I laughed. “We have no plans.” I would have countered with an invitation to share our Christmas meal, but two small sweet potatoes wouldn’t be enough for three people.
“How about one o’clock? Is that all right?” After we nodded, he said, “I’ll come by and pick you up.”
He was five minutes early and we were ready. He took us to a fine Chinese restaurant. “They’re about the only ones open today,” he said.
I felt genuinely touched that he would take us out for Christmas dinner. We talked and slowly he told us about himself. He was a vet and had lost both legs in combat, which explained the strange way he walked. He shared a sad story about the woman he loved. She couldn’t stand to look at his legless body and broke off their engagement. “It hurt and I loved her,” he said, “but it’s better that she left before we married.”
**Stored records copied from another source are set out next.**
(* ===== verification/OhosAccountInfo.v ===== *)
(** Distributed accounts (account_info.h) and the subspaces they live in, and the documents
    of ohos_account_data_deal.cpp and os_account_subspace_data_deal.cpp that keep them.

    The avatar is not in a document but in a file of its own. *)
From Stdlib Require Import ZArith Lia Ascii String.
From stdpp Require Import base list gmap sets strings pretty sorting.
From S2P Require Import Prelude ErrorCodes Json AccountStateMachine OsAccountInfo.

(** [OHOS_ACCOUNT_EVENT_LOGIN], account_info.h:50-50 *)
Definition OHOS_ACCOUNT_EVENT_LOGIN : string := "Ohos.account.event.LOGIN".
Definition OHOS_ACCOUNT_EVENT_LOGOUT : string := "Ohos.account.event.LOGOUT".
Definition OHOS_ACCOUNT_EVENT_TOKEN_INVALID : string := "Ohos.account.event.TOKEN_INVALID".
Definition OHOS_ACCOUNT_EVENT_LOGOFF : string := "Ohos.account.event.LOGOFF".

(** [DEFAULT_OHOS_ACCOUNT_NAME], account_info.h:78-78 *)
Definition DEFAULT_OHOS_ACCOUNT_NAME : string := "ohosAnonymousName".
Definition DEFAULT_OHOS_ACCOUNT_UID : string := "ohosAnonymousUid".
Definition DEFAULT_CALLING_UID : Z := -1.
Definition ACCOUNT_VERSION_DEFAULT : Z := 0.
Definition ACCOUNT_VERSION_ANON : Z := 1.

(** ohos_account_constants.h *)
Definition NICKNAME_MAX_SIZE : Z := 1024.
Definition AVATAR_MAX_SIZE : Z := 10 * 1024 * 1024.
Definition SCALABLEDATA_MAX_SIZE : Z := 1024.

Module Ohos.

(** [OhosAccountInfo], account_info.h:85-140 *)
Record OhosAccountInfo := mkOhosAccountInfo {
  name_ : string;
  uid_ : string;
  status_ : Z;
  callingUid_ : Z;
  nickname_ : string;
  avatar_ : string;
  scalableData_ : string;
  rawUid_ : string;
}.

#[export] Instance OhosAccountInfo_eq_dec : EqDecision OhosAccountInfo.
Proof. solve_decision. Defined.

(** [OhosAccountInfo], account_info.h:103-111 *)
Definition OhosAccountInfo_new : OhosAccountInfo :=
  mkOhosAccountInfo "" "" ACCOUNT_STATE_UNBOUND DEFAULT_CALLING_UID "" "" "" "".

(** [IsValid], account_info.h *)
Definition IsValid (i : OhosAccountInfo) : bool :=
  (Z.of_nat (String.length (nickname_ i)) <=? NICKNAME_MAX_SIZE) &&
  (Z.of_nat (String.length (avatar_ i)) <=? AVATAR_MAX_SIZE) &&
  (Z.of_nat (String.length (scalableData_ i)) <=? SCALABLEDATA_MAX_SIZE).

(** [AccountInfo], account_info.h:159-207 *)
Record AccountInfo := mkAccountInfo {
  ohosAccountInfo_ : OhosAccountInfo;
  bindTime_ : Z;
  userId_ : Z;
  digest_ : string;
  version_ : Z;
  createTime_ : Z;
}.

#[export] Instance AccountInfo_eq_dec : EqDecision AccountInfo.
Proof. solve_decision. Defined.

(** [AccountInfo], account_info.h:170-176 *)
Definition AccountInfo_new : AccountInfo := mkAccountInfo OhosAccountInfo_new 0 0 "" ACCOUNT_VERSION_DEFAULT 0.

(** [clear], account_info.h *)
Definition clear (clrStatus : Z) (i : AccountInfo) : AccountInfo :=
  {| i with
     ohosAccountInfo_ :=
       {| name_ := DEFAULT_OHOS_ACCOUNT_NAME; uid_ := DEFAULT_OHOS_ACCOUNT_UID; status_ := clrStatus;
          nickname_ := ""; avatar_ := ""; scalableData_ := ""; callingUid_ := DEFAULT_CALLING_UID; rawUid_ := "" |};
     digest_ := ""; bindTime_ := 0 |}.

(** A subspace is a distributed account with a place.

    [OsAccountSubspaceInfo], account_info.h:210-233 *)
Record OsAccountSubspaceInfo := mkOsAccountSubspaceInfo {
  account_of : AccountInfo;
  subspaceId : Z;
  index : Z;
  subspaceOffset : Z;
  isCreateCompleted : bool;
  toBeRemoved : bool;
  createTime : Z;
}.

#[export] Instance OsAccountSubspaceInfo_eq_dec : EqDecision OsAccountSubspaceInfo.
Proof. solve_decision. Defined.

Definition OsAccountSubspaceInfo_default : OsAccountSubspaceInfo :=
  mkOsAccountSubspaceInfo AccountInfo_new 0 0 0 false false 0.

(** [OsAccountSubspaceInfo], account_info.h:220-232 *)
Definition OsAccountSubspaceInfo_new (osAccountId subId idx offset : Z) : OsAccountSubspaceInfo :=
  {| account_of :=
       {| AccountInfo_new with
          userId_ := osAccountId; version_ := ACCOUNT_VERSION_ANON; bindTime_ := 0;
          ohosAccountInfo_ :=
            {| OhosAccountInfo_new with
               name_ := DEFAULT_OHOS_ACCOUNT_NAME; uid_ := DEFAULT_OHOS_ACCOUNT_UID;
               rawUid_ := DEFAULT_OHOS_ACCOUNT_UID; status_ := ACCOUNT_STATE_UNBOUND;
               callingUid_ := DEFAULT_CALLING_UID |} |};
     subspaceId := subId; index := idx; subspaceOffset := offset; isCreateCompleted := false;
     toBeRemoved := false; createTime := 0 |}.

(** The distributed account of a subspace, and one that is put in its place. *)
Definition ohos_of (s : OsAccountSubspaceInfo) : OhosAccountInfo := ohosAccountInfo_ (account_of s).
Definition with_account (a : AccountInfo) (s : OsAccountSubspaceInfo) : OsAccountSubspaceInfo :=
  {| s with account_of := a |}.
Definition with_ohos (o : OhosAccountInfo) (a : AccountInfo) : AccountInfo := {| a with ohosAccountInfo_ := o |}.
Definition with_avatar (avatar : string) (o : OhosAccountInfo) : OhosAccountInfo := {| o with avatar_ := avatar |}.
Definition with_status (status : Z) (o : OhosAccountInfo) : OhosAccountInfo := {| o with status_ := status |}.
End Ohos.
Import Ohos.

(** ** The documents *)

(** [DATADEAL_JSON_KEY_OHOSACCOUNT_NAME], ohos_account_data_deal.cpp:37-37 *)
Definition KEY_NAME : string := "account_name".
Definition KEY_RAW_UID : string := "raw_uid".
Definition KEY_UID : string := "open_id".
Definition KEY_STATUS : string := "bind_status".
Definition KEY_CALLINGUID : string := "calling_uid".
Definition KEY_NICKNAME : string := "account_nickname".
Definition KEY_AVATAR : string := "account_avatar".
Definition KEY_SCALABLEDATA : string := "account_scalableData".
Definition KEY_VERSION : string := "version".
Definition KEY_USERID : string := "user_id".
Definition KEY_BIND_TIME : string := "bind_time".
Definition KEY_CREATE_TIME : string := "createTime".

(** [JSON_KEY_SUBSPACE_ID], os_account_subspace_data_deal.cpp:34-34 *)
Definition KEY_SUBSPACE_ID : string := "subspaceId".
Definition KEY_OS_ACCOUNT_ID : string := "osAccountId".
Definition KEY_IS_CREATE_COMPLETED : string := "is_create_completed".
Definition KEY_TO_BE_REMOVED : string := "to_be_removed".
Definition KEY_SUBSPACE_INDEX : string := "subspaceIndex".
Definition KEY_SUBSPACE_OFFSET : string := "subspaceOffset".

Section Documents.
Context {cjson : CJsonLib} {target : Target}.

(** A document from its fields, or none when one of them cannot be added. *)
Definition build (fields : list (option CJson → option CJson)) : option CJson :=
  match CreateJson with
  | None => None
  | Some jsonData => let '(success, jsonData) := add_fields fields (true, Some jsonData) in
                     if success : bool then jsonData else None
  end.

(** The time of the binding is handed to [AddIntToJson] as an [int].

    [SerializeAccountInfoToJson], ohos_account_data_deal.cpp *)
Definition SerializeAccountInfoToJson (accountInfo : AccountInfo) : option CJson :=
  let o := ohosAccountInfo_ accountInfo in
  build
    [λ j, AddIntToJson j KEY_VERSION (version_ accountInfo);
     λ j, AddIntToJson j KEY_BIND_TIME (i32 (bindTime_ accountInfo));
     λ j, AddInt64ToJson j KEY_CREATE_TIME (createTime_ accountInfo);
     λ j, AddIntToJson j KEY_USERID (userId_ accountInfo);
     λ j, AddStringToJson j KEY_NAME (name_ o);
     λ j, AddStringToJson j KEY_RAW_UID (rawUid_ o);
     λ j, AddStringToJson j KEY_UID (uid_ o);
     λ j, AddIntToJson j KEY_STATUS (status_ o);
     λ j, AddIntToJson j KEY_CALLINGUID (callingUid_ o);
     λ j, AddStringToJson j KEY_NICKNAME (nickname_ o);
     λ j, AddStringToJson j KEY_SCALABLEDATA (scalableData_ o)].

(** [GetJsonField] at [int], at [std::time_t] and at [std::string].

    [GetJsonField], ohos_account_data_deal.cpp:364-388 *)
Definition GetJsonField_int (jsonData : option CJson) (key : string) : option Z :=
  if negb (IsKeyExist jsonData key) then None
  else match GetItemFromJson jsonData key with
       | Some (JNumber d) => Some (double_to_int INT32_MIN INT32_MAX d)
       | _ => None
       end.

Definition GetJsonField_time (jsonData : option CJson) (key : string) : option Z :=
  if negb (IsKeyExist jsonData key) then None
  else match GetItemFromJson jsonData key with
       | Some (JNumber d) => Some (double_to_int INT64_MIN INT64_MAX d)
       | _ => None
       end.

Definition GetJsonField_string (jsonData : option CJson) (key : string) : option string :=
  if negb (IsKeyExist jsonData key) then None
  else match GetItemFromJson jsonData key with
       | Some (JString s) => Some s
       | _ => None
       end.

(** A field that is not in the document stays as it is in the object.

    [OhosAccountDataDeal::GetAccountInfoFromJson], ohos_account_data_deal.cpp *)
Definition GetAccountInfoFromJson (jsonData : option CJson) (accountInfo : AccountInfo) (userId : Z) : AccountInfo :=
  let o := ohosAccountInfo_ accountInfo in
  {| version_ := default (version_ accountInfo) (GetJsonField_int jsonData KEY_VERSION);
     bindTime_ := default (bindTime_ accountInfo) (GetJsonField_time jsonData KEY_BIND_TIME);
     createTime_ := default (createTime_ accountInfo) (GetInt64FromJson jsonData KEY_CREATE_TIME);
     ohosAccountInfo_ :=
       {| name_ := default (name_ o) (GetJsonField_string jsonData KEY_NAME);
          rawUid_ := default (rawUid_ o) (GetJsonField_string jsonData KEY_RAW_UID);
          uid_ := default (uid_ o) (GetJsonField_string jsonData KEY_UID);
          status_ := default (status_ o) (GetJsonField_int jsonData KEY_STATUS);
          callingUid_ := default (callingUid_ o) (GetJsonField_int jsonData KEY_CALLINGUID);
          nickname_ := default (nickname_ o) (GetJsonField_string jsonData KEY_NICKNAME);
          avatar_ := default (avatar_ o) (GetJsonField_string jsonData KEY_AVATAR);
          scalableData_ := default (scalableData_ o) (GetJsonField_string jsonData KEY_SCALABLEDATA) |};
     digest_ := digest_ accountInfo;
     userId_ := userId |}.

(** [OsAccountSubProfileDataDeal::SerializeSubProfileInfoToJson], os_account_subspace_data_deal.cpp *)
Definition SerializeSubProfileInfoToJson (info : OsAccountSubspaceInfo) : string :=
  let a := account_of info in
  let o := ohos_of info in
  match build
    [λ j, AddIntToJson j KEY_SUBSPACE_ID (subspaceId info);
     λ j, AddIntToJson j KEY_OS_ACCOUNT_ID (userId_ a);
     λ j, AddBoolToJson j KEY_IS_CREATE_COMPLETED (isCreateCompleted info);
     λ j, AddBoolToJson j KEY_TO_BE_REMOVED (toBeRemoved info);
     λ j, AddIntToJson j KEY_BIND_TIME (i32 (bindTime_ a));
     λ j, AddIntToJson j KEY_VERSION (version_ a);
     λ j, AddStringToJson j KEY_NAME (name_ o);
     λ j, AddStringToJson j KEY_RAW_UID (rawUid_ o);
     λ j, AddStringToJson j KEY_UID (uid_ o);
     λ j, AddIntToJson j KEY_STATUS (status_ o);
     λ j, AddIntToJson j KEY_CALLINGUID (callingUid_ o);
     λ j, AddStringToJson j KEY_NICKNAME (nickname_ o);
     λ j, AddStringToJson j KEY_SCALABLEDATA (scalableData_ o);
     λ j, AddIntToJson j KEY_SUBSPACE_INDEX (index info);
     λ j, AddIntToJson j KEY_SUBSPACE_OFFSET (subspaceOffset info);
     λ j, AddInt64ToJson j KEY_CREATE_TIME (createTime info)]
  with
  | None => ""
  | Some jsonObj => PackJsonToString (Some jsonObj)
  end.

(** [OsAccountSubProfileDataDeal::ParseSubProfileInfoFromJson], os_account_subspace_data_deal.cpp *)
Definition ParseSubProfileInfoFromJson (jsonStr : string) (info : OsAccountSubspaceInfo) : result OsAccountSubspaceInfo :=
  match CreateJsonFromString jsonStr with
  | None => Err ERR_ACCOUNT_DATADEAL_JSON_FILE_CORRUPTION
  | Some jsonObj =>
      let j := Some jsonObj in
      let a := account_of info in
      let o := ohos_of info in
      Ok {| subspaceId := default (subspaceId info) (GetIntFromJson j KEY_SUBSPACE_ID);
            isCreateCompleted := default (isCreateCompleted info) (GetBoolFromJson j KEY_IS_CREATE_COMPLETED);
            toBeRemoved := default (toBeRemoved info) (GetBoolFromJson j KEY_TO_BE_REMOVED);
            index := default (index info) (GetIntFromJson j KEY_SUBSPACE_INDEX);
            subspaceOffset := default (subspaceOffset info) (GetIntFromJson j KEY_SUBSPACE_OFFSET);
            createTime := default (createTime info) (GetInt64FromJson j KEY_CREATE_TIME);
            account_of :=
              {| userId_ := default (userId_ a) (GetIntFromJson j KEY_OS_ACCOUNT_ID);
                 bindTime_ := default 0 (GetIntFromJson j KEY_BIND_TIME);
                 version_ := default (version_ a) (GetIntFromJson j KEY_VERSION);
                 digest_ := digest_ a;
                 createTime_ := createTime_ a;
                 ohosAccountInfo_ :=
                   {| name_ := default (name_ o) (GetStringFromJson j KEY_NAME);
                      rawUid_ := default (rawUid_ o) (GetStringFromJson j KEY_RAW_UID);
                      uid_ := default (uid_ o) (GetStringFromJson j KEY_UID);
                      status_ := default (status_ o) (GetIntFromJson j KEY_STATUS);
                      callingUid_ := default (callingUid_ o) (GetIntFromJson j KEY_CALLINGUID);
                      nickname_ := default (nickname_ o) (GetStringFromJson j KEY_NICKNAME);
                      avatar_ := avatar_ o;
                      scalableData_ := default (scalableData_ o) (GetStringFromJson j KEY_SCALABLEDATA) |} |} |}
  end.
End Documents.
(** ** Requests *)

(** The requests that change an account, as the front end is asked for them. *)
Inductive Change :=
  | UpdateInfo (accountName uid event : string)
  | SetInfo (info : OhosAccountInfo) (event : string)
  | SetInfoOf (localId : Z) (info : OhosAccountInfo) (event : string)
  | Create (osAccountId : Z)
  | Delete (osAccountId subspaceId : Z).

(** What the manager is asked for, by the front end, by other managers and by the system. *)
Inductive Request :=
  | StateChange (userId : Z) (info : OhosAccountInfo) (event : string)
  | CreateSubspace (osAccountId : Z)
  | DeleteSubspace (osAccountId subspaceId : Z)
  | SwitchSubspace (osAccountId subspaceId : Z) (isActivate : bool)
  | PackageRemoved (uid : Z)
  | AccountRemoved (localId : Z)
  | Subscribe (type : Z) (l : option Listener)
  | Unsubscribe (type : Z) (l : option Listener)
  | Start
  | Cleanup.

Section Requests.
Context {W : Type} {sw : OsSwitches} {front : FrontSwitches} {cfg : Config} {os_cfg : OsConfig} {sysconf : Sysconf}.
Context {cjson : CJsonLib} {target : Target} {fs : FileStore W} {streams : StreamStore W}.
Context {huks : Huks} {env : Surroundings W} {platform : Platform W} {haps : HapTokens} {ipc : Ipc}.
Context {tee : TeeAdapter W} {parts : AccountParts W} {control : OsAccountControl W} {services : SubProfileServices W} {ces : CommonEvents W}.
Local Abbreviation S := (OhosManager W).

Definition change (r : Change) : M S unit :=
  match r with
  | UpdateInfo name uid event => OhosAccountService.UpdateOhosAccountInfo name uid event
  | SetInfo info event => SetOhosAccountInfo info event
  | SetInfoOf localId info event => SetOsAccountDistributedInfo localId info event
  | Create id => _ ← CreateOsAccountSubProfile id; mret tt
  | Delete id sub => DeleteOsAccountSubProfile id sub
  end.

Definition serve (r : Request) : M S unit :=
  match r with
  | StateChange userId info event => OhosAccountStateChange userId info event
  | CreateSubspace id => _ ← CreateOsAccountSubspace id; mret tt
  | DeleteSubspace id sub => DeleteOsAccountSubspace id sub
  | SwitchSubspace id sub act => _ ← SwitchOsAccountSubspace id sub act; mret tt
  | PackageRemoved uid => OnPackageRemoved uid
  | AccountRemoved id => SendLogoutEventOnDelOsAccount id
  | Subscribe type l => OhosAccountManager.SubscribeDistributedAccountEvent type l
  | Unsubscribe type l => OhosAccountManager.UnsubscribeDistributedAccountEvent type l
  | Start => _ ← OnInitialize; mret tt
  | Cleanup => CleanupOrphanedSubProfiles
  end.

(** One request after the other, whatever their results. *)
Definition serve_all (rs : list Request) (s : S) : S := foldl (λ s r, (serve r s).2) s rs.

Lemma silent_then {A B} (m : M S A) (k : A → M S B) : silent m → (∀ a, is_void (k a)) → silent (m ≫= k).
Proof.
  intros Hm Hk s e s' E. rewrite mbind_unfold in E. destruct (m s) as [[a|e'] s1] eqn:E1; [|simplify_eq; by eapply Hm].
  specialize (Hk a s1). by rewrite E in Hk.
Qed.

Lemma silent_change r : silent (change r).
Proof.
  destruct r; cbn [change]; [repeat silent_step..| |repeat silent_step].
  apply silent_then; [|intros ?; apply void_return]. repeat silent_step.
Qed.

Lemma calm_init n : calm (init_rounds (W := W) n).
Proof. intros v. induction n as [|n IH]; cbn [init_rounds]; [calm|]. apply preserves_bind; [|intros [|]; calm]. calm. Qed.

Lemma follows_serve g r : preserves (follows g) (serve r).
Proof.
  destruct r; cbn [serve].
  - apply follows_state_change.
  - apply preserves_bind; [apply follows_create|]. intros ?. apply preserves_ret.
  - apply follows_delete.
  - apply preserves_bind; [apply follows_switch|]. intros ?. apply preserves_ret.
  - apply follows_package.
  - apply follows_removed.
  - intros s Hs. unfold OhosAccountManager.SubscribeDistributedAccountEvent, account_subscribers_.
    destruct (DistributedAccounts.Subscribe _ _ _). exact Hs.
  - intros s Hs. unfold OhosAccountManager.UnsubscribeDistributedAccountEvent, account_subscribers_.
    destruct (DistributedAccounts.Unsubscribe _ _ _). exact Hs.
  - apply preserves_bind; [|intros ?; apply preserves_ret]. unfold OnInitialize. apply preserves_get_bind. intros s _.
    destruct (isInit_ s); [apply preserves_ret|]. apply preserves_bind; [apply follows_calm, calm_init|]. intros []; follow.
  - follow.
Qed.

Lemma follows_serve_all g rs s : follows g s → follows g (serve_all rs s).
Proof.
  revert s. induction rs as [|r rs IH]; intros s Hs; cbn [serve_all foldl]; [done|]. apply IH. by apply follows_serve.
Qed.

(** C13. A request to the front end that changes a distributed account or creates or deletes a
    subspace, and that fails for any reason, has told nobody anything: no event is published
    and no common event sent; and the subspaces in the foreground and the switches under way
    are what they were. *)
Theorem failed_changes_are_silent r s e s' :
  change r s = (Err e, s') →
  announced s' = announced s ∧ foregroundSubProfileRuntimeMap_ s' = foregroundSubProfileRuntimeMap_ s ∧
  switchingAccounts_ s' = switchingAccounts_ s.
Proof. intros E. apply silent_change in E. unfold view in E. by injection E as ? ? ?. Qed.

(** C8. After any requests, whatever files, account store, bundle manager and credential
    service answered, the subspace the manager has in the foreground of an account is the one
    that was last announced as switched to, rollbacks of failed switches included; and every
    request has taken back its mark that a switch is under way. *)
Theorem foreground_follows_switches rs s id sub :
  announced s = [] →
  switchingAccounts_ (serve_all rs s) = switchingAccounts_ s ∧
  (last_switch id (announced (serve_all rs s)) = Some sub →
   foregroundSubProfileRuntimeMap_ (serve_all rs s) !! id = Some sub).
Proof.
  intros Hs. destruct (follows_serve_all (switchingAccounts_ s) rs s) as [Hg Hf].
  { split; [done|]. intros i x _. by rewrite Hs. }
  split; [done|]. by apply Hf.
Qed.
End Requests.
(** Common events tell nothing about the status. *)
Lemma wp_common st0 d st event id (Q : result unit → S → Prop) s :
  running st0 d st s → (∀ s', running st0 d st s' → Q (Ok tt) s') → wp (EventPublishAsUser event id) Q s.
Proof.
  intros Hs HQ. assert (Hone : ∀ a, (∀ i z, heard i z a = z) → wp (announce_ (W := W) a) Q s).
  { intros a Ha. apply wp_modify, HQ. eapply running_ext; [|by apply running_announce]. intros i. apply Ha. }
  unfold EventPublishAsUser, EventPublish. destruct (_ =? _), HAS_CES_PART;
    first [by apply Hone | by apply wp_ret, HQ].
Qed.

Lemma wp_subscribe_package st0 d st (Q : result unit → S → Prop) s :
  running st0 d st s → (∀ s', running st0 d st s' → Q (Ok tt) s') → wp (void_ CreateCommonEventSubscribe) Q s.
Proof.
  intros Hs HQ. unfold void_, CreateCommonEventSubscribe. apply wp_bind, wp_try.
  destruct HAS_CES_PART; [|by apply wp_ret, wp_ret, HQ]. apply wp_bind, wp_get.
  destruct (accountEventSubscribe_ s); [by apply wp_ret, wp_ret, HQ|].
  apply wp_bind, wp_put, wp_files. unfold wp, platform_. destruct Hs as ([[Hi Hd] Hr] & Hrest).
  unfold disk in *. pose proof (subscribe_leaves _ Hi Hr) as (Hi' & Ht & Hr'). cbn [accounts].
  destruct (SubscribeCommonEvent (world (accounts s))) as [b w]. cbn [fst snd] in *. apply HQ. split; [|exact Hrest].
  split; [|exact Hr']. split; [exact Hi'|]. unfold docs in *. rewrite <-Hd, <-Ht. reflexivity.
Qed.
(** [s.startHTTPServer()] and [s.startRunning(runner)] *)
Definition startHTTPServer : M unit := emit StartHTTPServer.
Definition startRunning (runner : Runner) : M unit := emit (StartRunning runner).

(** *** [setup_config.go] *)

(** [filepath.Join(s.DataDir, setupFileName)], the path both [saveSetup] and
    [relaunch] compute. *)
Definition setup_path (s : Service) : string :=
  filepath_Join (Config.DataDir (Config_ s)) setupFileName.

(** [saveSetup] saves the current peer configuration to disk.  The result is
    the returned error, [None] for nil. *)
Definition saveSetup : M (option error) :=
  s <- self ;;
  let cfg :=
    {| SetupConfigFile.Version := SetupConfigVersion;
       SetupConfigFile.ID := Config.ID (Config_ s);
       SetupConfigFile.Peers := myPeers s;
       SetupConfigFile.StartLocalSlaves :=
         Config.StartLocalSlaves (Config_ s) |} in
  match json_Marshal cfg with
  | Err err =>
      Errorf "Cannot serialize config: %#v" [AError err] ;;;
      ret (Some (maskAny err))
  | Ok b =>
      r <- ioutil_WriteFile
             (filepath_Join (Config.DataDir (Config_ s)) setupFileName)
             b 420 (* 0644 *) ;;
      match r with
      | Some err =>
          Errorf "Error writing setup: %#v" [AError err] ;;;
          ret (Some (maskAny err))
      | None => ret None
      end
  end.
(** [db.session.add(new_cafe); db.session.commit()]: the INSERT fails with
    an [IntegrityError] on a NULL in a NOT NULL column or on a name that is
    already stored; otherwise the row is appended under a fresh id. *)
Definition commit_add (nc : NewCafe) (db : Table) : result Table :=
  match new_name nc, new_map_url nc, new_img_url nc,
        new_location nc, new_seats nc with
  | Some n, Some m, Some i, Some l, Some s =>
      if name_taken db n then Uncaught IntegrityError
      else Ok (app db [ {| id := next_id db;
                          name := n;
                          map_url := m;
                          img_url := i;
                          location := l;
                          seats := s;
                          has_toilet := new_has_toilet nc;
                          has_wifi := new_has_wifi nc;
                          has_sockets := new_has_sockets nc;
                          can_take_calls := new_can_take_calls nc;
                          coffee_price := new_coffee_price nc |} ])
  | _, _, _, _, _ => Uncaught IntegrityError
  end.

Definition set_coffee_price (c : Cafe) (p : pystr) : Cafe :=
  {| id := id c;
     name := name c;
     map_url := map_url c;
     img_url := img_url c;
     location := location c;
     seats := seats c;
     has_toilet := has_toilet c;
     has_wifi := has_wifi c;
     has_sockets := has_sockets c;
     can_take_calls := can_take_calls c;
     coffee_price := p |}.

(** [cafe.coffee_price = p; db.session.commit()]: UPDATE ... WHERE id = ? *)
Definition commit_price (cafe : Cafe) (p : pystr) (db : Table) : Table :=
  map (fun c => if Z.eqb (id c) (id cafe) then set_coffee_price c p else c) db.

(** [db.session.delete(cafe); db.session.commit()]: DELETE ... WHERE id = ? *)
Definition commit_delete (cafe : Cafe) (db : Table) : Table :=
  filter (fun c => negb (Z.eqb (id c) (id cafe))) db.

(** [random.choice(seq)]: [IndexError] on an empty sequence, otherwise
    [seq[_randbelow(len(seq))]].  The draw of the generator is the
    argument [entropy]. *)
Definition randbelow (entropy : nat) (n : nat) : nat := Nat.modulo entropy n.

Definition random_choice {A : Type} (entropy : nat) (seq : list A) : result A :=
  match seq with
  | [] => Uncaught IndexError
  | _ :: _ =>
      match nth_error seq (randbelow entropy (List.length seq)) with
      | Some x => Ok x
      | None => Uncaught IndexError
      end
  end.

(** ** The view functions *)

(** [jsonify(key=value)] *)
Definition jsonify (key : string) (value : json) : json := JObj [(key, value)].

Definition handler : Type := Request -> Table -> result response * Table.

(** GET /random (lines 63-71) *)
Definition get_random_cafe (entropy : nat) : handler := fun request db =>
  let all_cafes := select_all db in
  (random_cafe <- random_choice entropy all_cafes ;;
   Ok (jsonify "cafe" (to_dict random_cafe), 200),
   db).

(** GET /all (lines 73-80) *)
Definition get_all_cafes : handler := fun request db =>
  let all_cafes := order_by_name (select_all db) in
  (Ok (jsonify "cafes" (JArr (map to_dict all_cafes)), 200), db).

(** GET /search (lines 82-95) *)
Definition get_cafe_at_location : handler := fun request db =>
  let query_location := md_get "loc" (args request) in
  let all_cafes := filter (location_is query_location) (select_all db) in
  match all_cafes with
  | _ :: _ => (Ok (jsonify "cafes" (JArr (map to_dict all_cafes)), 200), db)
  | [] =>
      (Ok (jsonify "error"
             (JObj [("Not Found",
                     JStr "Sorry, we don't have a cafe at that location.")]),
           404), db)
  end.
For almost two hours we sat by the window and talked. I won’t say it was the best Christmas I ever had, but it was a special one.
When we reached our apartment, Shirley was nauseated and hurried inside. I sat in the car and talked with Mr. Willard for a few minutes.
“Thank you,” he said to me. “It means so much that you would spend part of your Christmas with me.”
I invited him to come inside, but he declined. As I walked into the building, I kept hearing his words inside my head. He had made Christmas Day special for us and yet he thanked us.
A few days later I again answered the knock on our door. Mr. Willard was there, this time in his wheelchair and without his artificial legs. One of his army friends had contacted him and they were going to West Texas for New Year’s.
I thanked him again for our Christmas dinner, and he held out his hand to shake mine. As I leaned down toward him, he embraced me and whispered, “You two made this a special Christmas. I was so depressed, I wondered if life was worth living.”
I stared at him and felt the moisture in my eyes. I don’t remember the words between us, but I do remember he pulled me down to his level and embraced me. He released me, backed up his wheelchair, and left.
I never had Mr. Willard as an instructor and I never saw him again. The following year I transferred to the Chicago area. I can’t even remember his first name. What I do remember is how special he made Christmas for a young, impoverished couple. And to make it even more wonderful, he thanked us.
I’ve learned many lessons about Christmas, but this is one I treasure. He gave to us and yet he seemed to get more pleasure out of the giving than we did out of the receiving. That truly is the Christmas spirit, isn’t it?